# [What to do]
Where a line of the entries holds the string "Some", copy that line.
Top of Source material
(* ===== verification/Vmex.v ===== *)
(** * A small concrete machine for the theorems on address spaces

    Eight allocatable pages: a three-level table that maps one user page at
    address 0, a second, empty table, and three free pages on the list of
    CPU 0.  The theorems of [Uvm] and [Cow] are applied to it. *)

From S2P Require Import Prelude.
From S2P Require Import Mach.
From S2P Require Import Spinlock.
From S2P Require Import Kstring.
From S2P Require Import Kalloc.
From S2P Require Import Vm.
From S2P Require Import Pagetable.
From S2P Require Import Uvm.
From S2P Require Import Cow.

#[export] Instance layout1 : Layout := {|
  end_ := PHYSTOP - 32768; etext := KERNBASE + 8192; trampoline := KERNBASE + 4096;
  uservec := KERNBASE + 4096; userret := KERNBASE + 4196; kernelvec := KERNBASE + 64;
  forkret_addr := KERNBASE + 128; usertrap_addr := KERNBASE + 256 |}.
#[export] Instance layout1_ok : LayoutOk layout1.
Proof. constructor; simpl; try lia; reflexivity. Qed.

(** The pages, from the first allocatable one. *)
Definition pgn (k : Z) : Z := PHYSTOP - 32768 + 4096 * k.
Definition rwu : Z := Z.lor (Z.lor PTE_R PTE_W) PTE_U.

Definition mem1 : gmap Z Z :=
  wrn 8 (wrn 8 (wrn 8 (wrn 8 (wrn 8 ∅ (pgn 5) (pgn 6)) (pgn 6) (pgn 7))
    (pgn 0) (Z.lor (PA2PTE (pgn 1)) PTE_V))
    (pgn 1) (Z.lor (PA2PTE (pgn 2)) PTE_V))
    (pgn 2) (mkpte (pgn 3) rwu).
Definition lists1 : list (list Z) := [[pgn 5; pgn 6; pgn 7]; []; []; []; []; []; []; []].
Definition ctx0 : context := Context_ 0 0 [].
Definition proc1 : proc :=
  Proc RUNNING NoChan 0 0 1 None 0 8192 (pgn 0) 0 0 ctx0 [] None [] 0 0 0 0 0 0.
Definition cpu1 : cpu := Cpu (Some 0%nat) ctx0 0 0 (csr Harts.cpu0).
Definition mach1 : mach :=
  Mach (Lockst 0 [cpu1] ∅) mem1 [pgn 5; 0; 0; 0; 0; 0; 0; 0]
    {[ refidx (pgn 0) := 1; refidx (pgn 1) := 1; refidx (pgn 2) := 1; refidx (pgn 3) := 1;
       refidx (pgn 4) := 1 ]} [proc1] 2 None 0.

Lemma pages1 p : page_ok p -> exists k, p = pgn k /\
  (k = 0 \/ k = 1 \/ k = 2 \/ k = 3 \/ k = 4 \/ k = 5 \/ k = 6 \/ k = 7).
Proof.
  intros (H1 & H2 & H3). simpl in H2. pose proof (Z.div_mod p 4096). unfold pgn.
  assert (557048 <= p / 4096) by (apply Z.div_le_lower_bound; lia).
  assert (p / 4096 < 557056) by (apply Z.div_lt_upper_bound; lia).
  exists (p / 4096 - 557048). lia.
Qed.
Lemma pgn_ok k : 0 <= k < 8 -> page_ok (pgn k).
Proof.
  intros Hk. unfold page_ok, pgn. simpl. split; [|lia].
  replace (PHYSTOP - 32768 + 4096 * k) with ((557048 + k) * 4096) by lia. now apply Z.mod_mul.
Qed.

Ltac each_page H := apply pages1 in H as (?k & -> & [->|[->|[->|[->|[->|[->|[->| ->]]]]]]]).

Lemma inv1 : kmem_inv lists1 mach1.
Proof.
  constructor; simpl; try reflexivity.
  - intros [|i] l Hi; [injection Hi as <-; exists (pgn 5); split; [done|]; vm_compute; done|].
    do 8 (destruct i as [|i]; [injection Hi as <- || discriminate Hi; exists 0; done|]).
    discriminate Hi.
  - apply (bool_decide_unpack _). vm_compute. exact I.
  - intros p Hp. rewrite !elem_of_cons, elem_of_nil in Hp.
    destruct Hp as [->|[->|[->|[]]]]; apply pgn_ok; lia.
  - intros p Hp. each_page Hp; vm_compute; intuition discriminate.
  - intros p Hp. rewrite !elem_of_cons, elem_of_nil.
    each_page Hp; (split; [intros H; vm_compute in H; try discriminate H; tauto|
      intros [H|[H|[H|[]]]]; first [discriminate H|reflexivity]]).
Qed.

Lemma quiet1 : quiet 2 mach1.
Proof.
  split; [|split; [simpl; lia|]; split; reflexivity].
  exists cpu1. repeat split; simpl; lia.
Qed.

(** The entries that are not zero. *)
Lemma ent1 k i : 0 <= k < 5 -> idx i -> ent mem1 (pgn k) i =
  if decide (i = 0 /\ k = 0) then Z.lor (PA2PTE (pgn 1)) PTE_V
  else if decide (i = 0 /\ k = 1) then Z.lor (PA2PTE (pgn 2)) PTE_V
  else if decide (i = 0 /\ k = 2) then mkpte (pgn 3) rwu else 0.
Proof.
  intros Hk Hi. unfold idx in Hi. destruct (decide (i = 0)) as [->|Hne].
  - assert (k = 0 \/ k = 1 \/ k = 2 \/ k = 3 \/ k = 4) as [->|[->|[->|[->| ->]]]] by lia;
      vm_compute; reflexivity.
  - rewrite !decide_False by tauto. unfold ent, mem1.
    repeat (rewrite (rdn_wrn_ne 8 8) by (unfold pgn; simpl; lia)).
    apply rdn_zero. intros b _. unfold rd. now rewrite lookup_empty.
Qed.

Lemma nxt1 k i : 0 <= k < 5 -> idx i -> nxt mem1 (pgn k) i =
  if decide (i = 0 /\ k = 0) then Some (pgn 1)
  else if decide (i = 0 /\ k = 1) then Some (pgn 2)
  else if decide (i = 0 /\ k = 2) then Some (pgn 3) else None.
Proof.
  intros Hk Hi. unfold nxt. rewrite ent1 by done.
  repeat (destruct (decide _); [vm_compute; reflexivity|]). reflexivity.
Qed.

Lemma tab1 t p : valid t -> tab mem1 (pgn 0) t = Some p ->
  (t = Root /\ p = pgn 0) \/ (t = Mid 0 /\ p = pgn 1) \/ (t = Low 0 0 /\ p = pgn 2).
Proof.
  destruct t as [|i|i j]; cbn [tab valid]; intros Hv Ht.
  - injection Ht as <-. tauto.
  - rewrite nxt1 in Ht by (done || lia).
    destruct (decide _) as [[-> _]|]; [injection Ht as <-; tauto|].
    rewrite !decide_False in Ht by lia. discriminate Ht.
  - destruct Hv as [Hi Hj]. rewrite nxt1 in Ht by (done || lia).
    destruct (decide _) as [[-> _]|]; [|now rewrite !decide_False in Ht by lia].
    rewrite nxt1 in Ht by (done || lia). rewrite decide_False in Ht by lia.
    destruct (decide _) as [[-> _]|]; [injection Ht as <-; tauto|].
    now rewrite !decide_False in Ht by lia.
Qed.
Lemma tab4 t p : valid t -> tab mem1 (pgn 4) t = Some p -> t = Root /\ p = pgn 4.
Proof.
  destruct t as [|i|i j]; cbn [tab valid]; intros Hv Ht.
  - injection Ht as <-. tauto.
  - rewrite nxt1 in Ht by (done || lia). now rewrite !decide_False in Ht by lia.
  - destruct Hv as [Hi Hj]. rewrite nxt1 in Ht by (done || lia). now rewrite !decide_False in Ht by lia.
Qed.

Lemma wf1 : pt_wf mach1 (pgn 0).
Proof.
  constructor.
  - intros t p Hv Ht. apply tab1 in Ht as [[_ ->]|[[_ ->]|[_ ->]]]; auto; (split; [apply pgn_ok; lia|reflexivity]).
  - intros t t' p Hv Hv' Ht Ht'. apply tab1 in Ht, Ht'; auto.
    destruct Ht as [[-> ->]|[[-> ->]|[-> ->]]], Ht' as [[-> H]|[[-> H]|[-> H]]]; first [reflexivity|discriminate H].
Qed.
Lemma wf4 : pt_wf mach1 (pgn 4).
Proof.
  constructor.
  - intros t p Hv Ht. apply tab4 in Ht as [_ ->]; auto. split; [apply pgn_ok; lia|reflexivity].
  - intros t t' p Hv Hv' Ht Ht'. apply tab4 in Ht as [-> _], Ht' as [-> _]; auto.
Qed.
Lemma not_table3 : ~ is_table mach1 (pgn 0) (pgn 3).
Proof. intros (t & Hv & Ht). apply tab1 in Ht as [[_ H]|[[_ H]|[_ H]]]; [discriminate H..|done]. Qed.
Lemma apart1 : apart mach1 (pgn 0) (pgn 4).
Proof.
  intros q (t & Hv & Ht) (t' & Hv' & Ht'). apply tab4 in Ht' as [_ ->]; auto.
  apply tab1 in Ht as [[_ H]|[[_ H]|[_ H]]]; [discriminate H..|done].
Qed.
Lemma run1 : running mach1 0 proc1.
Proof. exists cpu1. repeat split. Qed.

(** ** The theorems at work *)

Lemma pte1 : pte_of mem1 (pgn 0) 0 = mkpte (pgn 3) rwu.
Proof. vm_compute. reflexivity. Qed.

Lemma dest1 d n : 0 <= d -> d + Z.of_nat n <= 4096 -> dest mach1 (pgn 0) d n.
Proof.
  intros Hd Hn. assert (forall i, (i < n)%nat -> (d + Z.of_nat i) mod 4096 = d + Z.of_nat i) as Hm.
  { intros i Hi. apply Z.mod_small. lia. }
  assert (forall i, (i < n)%nat -> uaddr (ram mach1) (pgn 0) (d + Z.of_nat i) = pgn 3 + (d + Z.of_nat i)) as Hu.
  { intros i Hi. unfold uaddr. rewrite Hm, Z.sub_diag by done.
    change (ram mach1) with mem1. rewrite pte1. reflexivity. }
  split; [done|]. split; [lia|]. split.
  - intros i Hi. unfold writable. rewrite Hm, Z.sub_diag by done. change (ram mach1) with mem1. rewrite pte1.
    assert (PTE2PA (mkpte (pgn 3) rwu) = pgn 3) as -> by (vm_compute; reflexivity).
    split; [vm_compute; reflexivity|]. split; [vm_compute; reflexivity|]. split; [vm_compute; reflexivity|].
    split; [apply pgn_ok; lia|apply not_table3].
  - intros i j Hi Hj. rewrite !Hu by done. lia.
Qed.

Lemma copyout_correct_witness :
  wp (copyout (pgn 0) 100 [7; 8]) (fun r s' => r = 0 /\ copied mach1 (pgn 0) 100 [7; 8] s') mach1.
Proof.
  apply (copyout_correct mach1 (pgn 0) 100 [7; 8]); [apply wf1|apply (dest1 100 2); lia|].
  repeat constructor; lia.
Defined.

Lemma copyout_copyinstr_witness :
  wp (do! copyout (pgn 0) 100 ([72; 105] ++ [0]); copyinstr (pgn 0) 100 10)
     (fun r s' => r = (0, [72; 105] ++ [0]) /\ copied mach1 (pgn 0) 100 ([72; 105] ++ [0]) s') mach1.
Proof.
  apply (copyout_copyinstr mach1 (pgn 0) 100 [72; 105] 10);
    [apply wf1|apply (dest1 100 3); lia|repeat constructor; lia|repeat constructor; lia|simpl; lia].
Defined.

Lemma mappages_walkaddr_witness :
  wp (let! e := mappages (pgn 0) 4096 (4096 * Z.of_nat 1) (pgn 3) rwu in
      let! a := walkaddr (pgn 0) 4096 in ret (e, a)) (fun r s' => fst r = 0 /\
        if decide (4096 <= 4096 < 4096 + 4096 * Z.of_nat 1) then snd r = pgn 3 + (4096 - 4096)
        else walkaddr (pgn 0) 4096 mach1 = Ret (snd r) mach1) mach1.
Proof.
  apply (mappages_walkaddr 1 lists1 mach1 (pgn 0) 4096 (pgn 3) rwu 4096);
    [apply inv1|apply quiet1|apply wf1|lia|simpl; lia|lia|reflexivity|lia|unfold pgn; lia|reflexivity|
     unfold pgn; lia|vm_compute; split; [discriminate|reflexivity]|reflexivity| |lia|reflexivity].
  intros k Hk. assert (k = O) as -> by lia. vm_compute. reflexivity.
Defined.

Lemma vmfault_correct_witness :
  wp (vmfault (pagetable proc1) 5000) (fun mem s' =>
    filled lists1 mach1 (pagetable proc1) (5000 - 5000 mod 4096) (Z.lor (Z.lor PTE_W PTE_U) PTE_R) mem s') mach1.
Proof.
  apply (vmfault_correct lists1 mach1 0 proc1 5000);
    [apply inv1|apply quiet1|apply wf1|apply run1|simpl; lia|vm_compute; discriminate|reflexivity|simpl; lia].
Defined.

Lemma uvmcopy_shares_witness :
  wp (uvmcopy (pgn 0) (pgn 4) 4096) (fun r s' => r = 0 /\ exists fls',
    shared (pgn 0) (pgn 4) (valid_pages mach1 (pgn 0) 0 (npages 4096)) lists1 mach1 fls' s' (2 * npages 4096)) mach1.
Proof.
  apply (uvmcopy_shares lists1 mach1 (pgn 0) (pgn 4) 4096);
    [apply inv1|apply quiet1|apply wf1|apply wf4|apply apart1|lia|vm_compute; discriminate|vm_compute; lia|..].
  - intros k Hk. assert (k = O) as -> by (change (npages 4096) with 1%nat in Hk; lia). intros v _.
    change v with (pte_of mem1 (pgn 0) 0). rewrite pte1.
    assert (PTE2PA (mkpte (pgn 3) rwu) = pgn 3) as -> by (vm_compute; reflexivity).
    split; [apply pgn_ok; lia|]. vm_compute. split; reflexivity.
  - intros k Hk. assert (k = O) as -> by (change (npages 4096) with 1%nat in Hk; lia). vm_compute. reflexivity.
Defined.

Lemma uvmunmap_correct_witness :
  wp (uvmunmap (pgn 0) 0 (Z.of_nat 1) true) (fun _ s' => exists fls',
    unmapped (pgn 0) true (valid_pages mach1 (pgn 0) 0 1) mach1 fls' s') mach1.
Proof.
  apply (uvmunmap_correct lists1 mach1 (pgn 0) 0 1 true);
    [apply inv1|apply quiet1|apply wf1|lia|reflexivity|simpl; lia|].
  intros _ va Hva. apply valid_pages_in in Hva as (k & Hk & -> & _). assert (k = O) as -> by lia.
  change (0 + Z.of_nat 0 * 4096) with 0. change (ram mach1) with mem1. rewrite pte1.
  assert (PTE2PA (mkpte (pgn 3) rwu) = pgn 3) as -> by (vm_compute; reflexivity).
  split; [apply pgn_ok; lia|]. split; [apply not_table3|]. vm_compute. discriminate.
Defined.

Lemma kvmunmap_faults_witness : kvmunmap (pgn 0) 1073741824 1 mach1 = Fault.
Proof.
  apply (kvmunmap_faults mach1 (pgn 0) 1073741824 1); [apply wf1|reflexivity|lia..|vm_compute; reflexivity].
Defined.
(* ===== verification/Proc.v ===== *)
(** * Processes (kernel/proc.c): states, sleeping and waking, scheduling

    Operations on the process table.  [swtch] is the outcome [Switch]: the
    caller is off the CPU until the scheduler resumes its continuation, in
    whatever state the kernel then has. *)

From S2P Require Import Prelude.
From S2P Require Import Mach.
From S2P Require Import Spinlock.
From S2P Require Import Kstring.
From S2P Require Import Kalloc.
From S2P Require Import Vm.
(* ===== verification/Wakeup.v ===== *)
(** * No wakeup is lost (kernel/proc.c: sleep, wakeup, the scheduler)

    [sleep] and [wakeup] run on different harts.  Here their code is split at
    its statements ([code]), and a system of harts takes one statement at a
    time, in any order; a hart that spins in [acquire] does not move.
    [run] puts the statements together again: they are the definitions of
    [Proc].  A hart whose process calls [swtch] goes on in the scheduler.
    With the first two calls of [sleep] in the other order a wakeup can be
    lost ([swapped_loses_wakeup]); as they are, it cannot. *)

From S2P Require Import Prelude.
From S2P Require Import Mach.
From S2P Require Import Spinlock.
From S2P Require Import Kalloc.
From S2P Require Import Vm.
From S2P Require Import Proc.

(** ** Code as statements *)

Inductive code : Type :=
| Done
| Act {A : Type} (m : M mach A) (k : A -> code)
| Last (m : M mach unit)
| If (b : bool) (c1 c2 : code)
| Seq (c1 c2 : code).

Fixpoint run (c : code) : M mach unit :=
  match c with
  | Done => ret tt
  | Act m k => let! a := m in run (k a)
  | Last m => m
  | If b c1 c2 => if b then run c1 else run c2
  | Seq c1 c2 => do! run c1; run c2
  end.

(** One statement; what is left to do. *)
Fixpoint cstep (c : code) : M mach code :=
  match c with
  | Done => fun _ => Spin
  | Act m k => let! a := m in ret (k a)
  | Last m => do! m; ret Done
  | If b c1 c2 => ret (if b then c1 else c2)
  | Seq Done c2 => ret c2
  | Seq c1 c2 => let! c1' := cstep c1 in ret (Seq c1' c2)
  end.

(** [for (p = proc; p < &proc[NPROC]; p++)], [n] rounds from [j]. *)
Fixpoint loop (n j : nat) (body : nat -> code) : code :=
  match n with O => Done | S n' => Seq (body j) (loop n' (S j) body) end.

Definition sleep_code (ch : wchan) (l : lockid) : code :=
  Act curp (fun p =>
  Act (lk (acquire (Lproc p))) (fun _ =>
  Act (lk (release l)) (fun _ =>
  Act (updproc p (set_chan ch)) (fun _ =>
  Act (updproc p (set_state SLEEPING)) (fun _ =>
  Act sched (fun _ =>
  Act (updproc p (set_chan NoChan)) (fun _ =>
  Act (lk (release (Lproc p))) (fun _ =>
  Last (lk (acquire l)))))))))).

Definition wake_one (ch : wchan) (j : nat) : code :=
  Act myproc (fun me =>
  If (bool_decide (me = Some j)) Done (
  Act (lk (acquire (Lproc j))) (fun _ =>
  Act (getproc j) (fun p =>
  Act (if bool_decide (state p = SLEEPING) && bool_decide (chan p = ch) then updproc j (set_state RUNNABLE) else ret tt) (fun _ =>
  Last (lk (release (Lproc j)))))))).
Definition wakeup_code (ch : wchan) : code := loop (Z.to_nat NPROC) 0 (wake_one ch).

(** A process or an interrupt handler that has made the condition true under
    the condition lock. *)
Definition waker_code (ch : wchan) (l : lockid) : code :=
  Act (lk (acquire l)) (fun _ => Seq (wakeup_code ch) (Last (lk (release l)))).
Bottom of Source material
# [Exercise answer]
Definition cpu1 : cpu := Cpu (Some 0%nat) ctx0 0 0 (csr Harts.cpu0).
  if decide (i = 0 /\ k = 0) then Some (pgn 1)
  else if decide (i = 0 /\ k = 1) then Some (pgn 2)
  else if decide (i = 0 /\ k = 2) then Some (pgn 3) else None.
Lemma tab1 t p : valid t -> tab mem1 (pgn 0) t = Some p ->
Lemma tab4 t p : valid t -> tab mem1 (pgn 4) t = Some p -> t = Root /\ p = pgn 4.
  If (bool_decide (me = Some j)) Done (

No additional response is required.